[PROMPT]:
Reproduce exactly, from the data that follows, the line with "Definition set_targets (pr", the line with "sv_main s = MServing -> reloadConfig", and every line that lies between them.

<<<<

(* ===== verification/Server.v ===== *)
(** * The process ([cmd/main.go], and the channels of [web/web.go])

    The components that follow the configuration, [reloadConfig], the start of
    the process, and the process as a system of steps: the main goroutine in its
    select, the one that waits for hang-ups, the target manager and the web
    server, and one goroutine per request to quit or reload. Reading the
    configuration file is a parameter. A panic of a request's goroutine is
    recovered by the HTTP server; one of another goroutine ends the process. *)
From S2P Require Import Prelude Model MetricPkg Relabel Ewma Queue Shards Client Read Write.
From S2P Require Import Target TargetManager Flags Web.

Open Scope Z_scope.

Section server.
Context `{RelabelLib, StrconvLib, MapOrder, ParamsOrder, !URLLib, ScrapeLib, !TargetsOrder, !FlagLib}.
Context {W : Type} `{HTTPLib W}.
Variable oob : float64 -> Z.

(** The parts of a configuration file that the components use. *)
Record Config := mkConfig {
  cf_remote : RemoteStorageConfig;
  cf_scrape : list JobConfig;
  cf_text : string
}.

(** The state of the components; [pr_queues] are the queues that were replaced,
    as they were left. *)
Record program := mkProgram {
  pr_writer : Writer (W := W);
  pr_reader : Reader (W := W);
  pr_targets : TargetManager;
  pr_web : Handler;
  pr_queues : list (remote_queue (W := W))
}.

(** ** [reloadConfig] *)

(** [ApplyConfig] of a component, as a relation on the program's state. *)
Definition Reloadable : Type := program -> Config -> program -> option error -> Prop.

Definition reload_writer (w0 : W) : Reloadable := fun pr conf pr' err =>
  exists olds wr', ApplyConfig oob w0 (pr_writer pr) (cf_remote conf) olds wr' err /\
    pr' = mkProgram wr' (pr_reader pr) (pr_targets pr) (pr_web pr) (pr_queues pr ++ olds).
Definition reload_reader : Reloadable := fun pr conf pr' err =>
  err = (Reader_ApplyConfig (pr_reader pr) (cf_remote conf)).2 /\
  pr' = mkProgram (pr_writer pr) (Reader_ApplyConfig (pr_reader pr) (cf_remote conf)).1
          (pr_targets pr) (pr_web pr) (pr_queues pr).
Definition reload_targets : Reloadable := fun pr conf pr' err =>
  err = (TM_ApplyConfig (pr_targets pr) (cf_scrape conf)).2 /\
  pr' = mkProgram (pr_writer pr) (pr_reader pr) (TM_ApplyConfig (pr_targets pr) (cf_scrape conf)).1
          (pr_web pr) (pr_queues pr).
Definition reload_web : Reloadable := fun pr conf pr' err =>
  err = (Handler_ApplyConfig (pr_web pr) (ExternalLabels (cf_remote conf)) (cf_text conf)).2 /\
  pr' = mkProgram (pr_writer pr) (pr_reader pr) (pr_targets pr)
          (Handler_ApplyConfig (pr_web pr) (ExternalLabels (cf_remote conf)) (cf_text conf)).1
          (pr_queues pr).

(** The slice [reloadables] of [Main]; [w0] is the world the new queues see. *)
Definition reloadables (w0 : W) : list Reloadable :=
  [reload_writer w0; reload_reader; reload_targets; reload_web].

(** The loop over the reloadables: an error is logged and remembered. *)
Inductive reload_loop (conf : Config) : list Reloadable -> program -> bool -> program -> bool -> Prop :=
  | reload_nil pr failed : reload_loop conf [] pr failed pr failed
  | reload_cons (rl : Reloadable) rls pr pr1 err failed pr2 failed2 :
      rl pr conf pr1 err ->
      reload_loop conf rls pr1 (match err with Some _ => true | None => failed end) pr2 failed2 ->
      reload_loop conf (rl :: rls) pr failed pr2 failed2.

(** [config.LoadFile], on the file system of the moment. *)
Variable FS : Type.
Variable LoadFile : FS -> string -> error + Config.

Inductive reloadConfig (fs : FS) (filename : string) (rls : list Reloadable) (pr : program)
    : program -> option error -> Prop :=
  | reload_load_error e :
      LoadFile fs filename = inl e ->
      reloadConfig fs filename rls pr pr
        (Some ("couldn't load configuration (-config.file=" +:+ filename +:+ "): " +:+ e))
  | reload_applied conf pr' failed :
      LoadFile fs filename = inr conf -> reload_loop conf rls pr false pr' failed ->
      reloadConfig fs filename rls pr pr'
        (if failed : bool then
           Some ("one or more errors occurred while applying the new configuration (-config.file=" +:+
                   filename +:+ ")")
         else None).

(** ** The goroutines of the process *)

Inductive main_state := MServing | MExited (code : Z).

(** The goroutine of [Handler.Run]: blocked sending the error of the listener or
    of the server on [listenErrCh], or done. *)
Inductive web_state := WebNotStarted | WebServing | WebError (err : error) | WebDone.

(** A request to [/-/reload]: blocked sending its channel on [reloadCh], waiting
    for an answer on it, or answered. *)
Inductive reload_request := ReloadSending | ReloadWaiting | ReloadAnswered (err : option error).

(** [sv_quitCh] says whether [quitCh] is closed, [sv_aborted] counts the requests
    that panicked, and [sv_run] says whether the goroutine of
    [TargetManager.Run] has got the lock. *)
Record server := mkServer {
  sv_prog : program;
  sv_main : main_state;
  sv_web : web_state;
  sv_run : bool;
  sv_quitCh : bool;
  sv_reloads : list reload_request;
  sv_aborted : nat
}.

Definition set_prog (s : server) (pr : program) : server :=
  mkServer pr (sv_main s) (sv_web s) (sv_run s) (sv_quitCh s) (sv_reloads s) (sv_aborted s).
Definition set_web (s : server) (w : web_state) : server :=
  mkServer (sv_prog s) (sv_main s) w (sv_run s) (sv_quitCh s) (sv_reloads s) (sv_aborted s).
Definition set_targets (pr : program) (tm : TargetManager) : program :=
  mkProgram (pr_writer pr) (pr_reader pr) tm (pr_web pr) (pr_queues pr).
Definition set_writer (pr : program) (wr : Writer) : program :=
  mkProgram wr (pr_reader pr) (pr_targets pr) (pr_web pr) (pr_queues pr).

(** Nothing in this program appends to the writer: the target manager and its
    pools keep the appender they are given and do not use it. *)
Inductive sevent :=
  | EvHangup (fs : FS)
  | EvRunTargets
  | EvProvide (job : string) (tgs : list TargetGroup)
  | EvQueue (i : nat) (e : event)
  | EvListen (err : option error)
  | EvServed (err : error)
  | EvQuit
  | EvReload
  | EvTerm
  | EvQuitReceived
  | EvListenError.

(** The file that a hang-up loads. *)
Definition hup_file : string := "./prometheus.yml".

(** [Main] returns 0 after its deferred calls, the last of which stops the
    target manager. *)
Definition exit_main (s : server) : outcome server :=
  tm ← Stop (pr_targets (sv_prog s));
  Ret (mkServer (set_targets (sv_prog s) tm) (MExited 0) (sv_web s) (sv_run s) (sv_quitCh s)
         (sv_reloads s) (sv_aborted s)).

(** [quit] closes [quitCh]; the second close panics. [enable_quit] is the option
    that registers its route. *)
Definition handle_quit (s : server) : server :=
  if sv_quitCh s then
    mkServer (sv_prog s) (sv_main s) (sv_web s) (sv_run s) true (sv_reloads s) (S (sv_aborted s))
  else mkServer (sv_prog s) (sv_main s) (sv_web s) (sv_run s) true (sv_reloads s) (sv_aborted s).

(** A request to [/-/reload] arrives; no goroutine receives from [reloadCh]. *)
Definition handle_reload (s : server) : server :=
  mkServer (sv_prog s) (sv_main s) (sv_web s) (sv_run s) (sv_quitCh s)
    (sv_reloads s ++ [ReloadSending]) (sv_aborted s).

Variable enable_quit : bool.
Variable w0 : W.

Inductive sstep (s : server) : sevent -> outcome server -> Prop :=
  | step_hangup fs pr err :
      sv_main s = MServing -> reloadConfig fs hup_file (reloadables w0) (sv_prog s) pr err ->
      sstep s (EvHangup fs) (Ret (set_prog s pr))
  | step_run_targets :
      sv_main s = MServing -> sv_run s = false ->
      sstep s EvRunTargets
        (Ret (mkServer (set_targets (sv_prog s) (Run (pr_targets (sv_prog s)))) MServing (sv_web s) true
                (sv_quitCh s) (sv_reloads s) (sv_aborted s)))
  | step_provide job tgs :
      sv_main s = MServing ->
      sstep s (EvProvide job tgs)
        (tm ← provide (pr_targets (sv_prog s)) job tgs; Ret (set_prog s (set_targets (sv_prog s) tm)))
  | step_queue i e q o :
      sv_main s = MServing -> queues (pr_writer (sv_prog s)) !! i = Some q -> own_event e ->
      queue_step oob q e = Some o ->
      sstep s (EvQueue i e)
        (q' ← o;
         Ret (set_prog s (set_writer (sv_prog s)
           (mkWriter (<[i := q']> (queues (pr_writer (sv_prog s))))))))
  | step_listen err :
      sv_main s = MServing -> sv_web s = WebNotStarted ->
      sstep s (EvListen err) (Ret (set_web s (match err with Some e => WebError e | None => WebServing end)))
  | step_served err :
      sv_main s = MServing -> sv_web s = WebServing -> sstep s (EvServed err) (Ret (set_web s (WebError err)))
  | step_quit :
      sv_main s = MServing -> sv_web s = WebServing -> enable_quit = true ->
      sstep s EvQuit (Ret (handle_quit s))
  | step_reload :
      sv_main s = MServing -> sv_web s = WebServing -> sstep s EvReload (Ret (handle_reload s))
  | step_term : sv_main s = MServing -> sstep s EvTerm (exit_main s)
  | step_quit_received :
      sv_main s = MServing -> sv_quitCh s = true -> sstep s EvQuitReceived (exit_main s)
  | step_listen_error err :
      sv_main s = MServing -> sv_web s = WebError err ->
      sstep s EvListenError (exit_main (set_web s WebDone)).

(** ** [Main] *)

Inductive main_result := Exits (code : Z) | Serves (s : server).

Definition first_program : program :=
  mkProgram (mkWriter []) (mkReader [] ∅) NewTargetManager (mkHandler ∅ EmptyString) [].
Definition first_server (pr : program) : server := mkServer pr MServing WebNotStarted false false [] 0.

(** [Main] up to its select. *)
Inductive Main (fs_Parse : FlagConfig -> list string -> FlagConfig * list string * option error)
    (stale : Duration) (fs : FS) (args : list string) : main_result -> Prop :=
  | Main_flags c e : parse fs_Parse (init stale) args = (c, Some e) -> Main fs_Parse stale fs args (Exits 2)
  | Main_version c :
      parse fs_Parse (init stale) args = (c, None) -> printVersion c = true ->
      Main fs_Parse stale fs args (Exits 0)
  | Main_config c pr e :
      parse fs_Parse (init stale) args = (c, None) -> printVersion c = false ->
      reloadConfig fs (configFile c) (reloadables w0) first_program pr (Some e) ->
      Main fs_Parse stale fs args (Exits 1)
  | Main_serves c pr :
      parse fs_Parse (init stale) args = (c, None) -> printVersion c = false ->
      reloadConfig fs (configFile c) (reloadables w0) first_program pr None ->
      Main fs_Parse stale fs args (Serves (first_server pr)).

(** The runs of a process. *)
Inductive sruns (s0 : server) : list sevent -> server -> Prop :=
  | sruns_nil : sruns s0 [] s0
  | sruns_snoc es s e s' : sruns s0 es s -> sstep s e (Ret s') -> sruns s0 (es ++ [e]) s'.

End server.

(** ** Reloading *)

Section server_proofs.
Context `{RelabelLib, StrconvLib, MapOrder, ParamsOrder, !URLLib, ScrapeLib, !TargetsOrder, !FlagLib}.
Context {W : Type} `{HTTPLib W}.
Variable oob : float64 -> Z.
Variable FS : Type.
Variable LoadFile : FS -> string -> error + Config (W := W).
Variable w0 : W.

(** A configuration the loader accepts has valid relabelling rules. *)
Definition valid_conf (conf : Config (W := W)) : Prop :=
  valid_rewrites (cf_remote conf) /\ Forall valid_job (cf_scrape conf).

(** What the components become: the writer keeps its queues on an error, and
    otherwise has new ones, its old ones having sent all they had accepted. *)
Definition reloaded (conf : Config (W := W)) (pr pr' : program (W := W)) (werr : option error) : Prop :=
  ((is_Some werr /\ pr_writer pr' = pr_writer pr /\ pr_queues pr' = pr_queues pr) \/
   (werr = None /\ exists olds, pr_queues pr' = pr_queues pr ++ olds /\
      Forall2 flushed (queues (pr_writer pr)) olds /\ Forall running (queues (pr_writer pr')) /\
      Forall2 (built (ExternalLabels (cf_remote conf))) (RemoteWriteConfigs (cf_remote conf))
        (queues (pr_writer pr')))) /\
  pr_reader pr' = (Reader_ApplyConfig (pr_reader pr) (cf_remote conf)).1 /\
  pr_targets pr' = (TM_ApplyConfig (pr_targets pr) (cf_scrape conf)).1 /\
  pr_web pr' = mkHandler (ExternalLabels (cf_remote conf)) (cf_text conf).

Lemma reload_loop_cons conf rl rls (pr pr' : program (W := W)) failed failed' :
  reload_loop conf (rl :: rls) pr failed pr' failed' <->
  exists pr1 err, rl pr conf pr1 err /\
    reload_loop conf rls pr1 (match err with Some _ => true | None => failed end) pr' failed'.
Proof.
  split.
  - intros Hl. inversion Hl; subst. by eexists _, _.
  - intros (pr1&err&Hrl&Hl). by econstructor.
Qed.

Lemma reload_loop_nil conf (pr pr' : program (W := W)) failed failed' :
  reload_loop conf [] pr failed pr' failed' <-> pr' = pr /\ failed' = failed.
Proof. split; [intros Hl; by inversion Hl|intros [-> ->]; constructor]. Qed.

>>>>

[TASK RESPONSE]:
Definition set_targets (pr : program) (tm : TargetManager) : program :=
  mkProgram (pr_writer pr) (pr_reader pr) tm (pr_web pr) (pr_queues pr).
Definition set_writer (pr : program) (wr : Writer) : program :=
  mkProgram wr (pr_reader pr) (pr_targets pr) (pr_web pr) (pr_queues pr).

(** Nothing in this program appends to the writer: the target manager and its
    pools keep the appender they are given and do not use it. *)
Inductive sevent :=
  | EvHangup (fs : FS)
  | EvRunTargets
  | EvProvide (job : string) (tgs : list TargetGroup)
  | EvQueue (i : nat) (e : event)
  | EvListen (err : option error)
  | EvServed (err : error)
  | EvQuit
  | EvReload
  | EvTerm
  | EvQuitReceived
  | EvListenError.

(** The file that a hang-up loads. *)
Definition hup_file : string := "./prometheus.yml".

(** [Main] returns 0 after its deferred calls, the last of which stops the
    target manager. *)
Definition exit_main (s : server) : outcome server :=
  tm ← Stop (pr_targets (sv_prog s));
  Ret (mkServer (set_targets (sv_prog s) tm) (MExited 0) (sv_web s) (sv_run s) (sv_quitCh s)
         (sv_reloads s) (sv_aborted s)).

(** [quit] closes [quitCh]; the second close panics. [enable_quit] is the option
    that registers its route. *)
Definition handle_quit (s : server) : server :=
  if sv_quitCh s then
    mkServer (sv_prog s) (sv_main s) (sv_web s) (sv_run s) true (sv_reloads s) (S (sv_aborted s))
  else mkServer (sv_prog s) (sv_main s) (sv_web s) (sv_run s) true (sv_reloads s) (sv_aborted s).

(** A request to [/-/reload] arrives; no goroutine receives from [reloadCh]. *)
Definition handle_reload (s : server) : server :=
  mkServer (sv_prog s) (sv_main s) (sv_web s) (sv_run s) (sv_quitCh s)
    (sv_reloads s ++ [ReloadSending]) (sv_aborted s).

Variable enable_quit : bool.
Variable w0 : W.

Inductive sstep (s : server) : sevent -> outcome server -> Prop :=
  | step_hangup fs pr err :
      sv_main s = MServing -> reloadConfig fs hup_file (reloadables w0) (sv_prog s) pr err ->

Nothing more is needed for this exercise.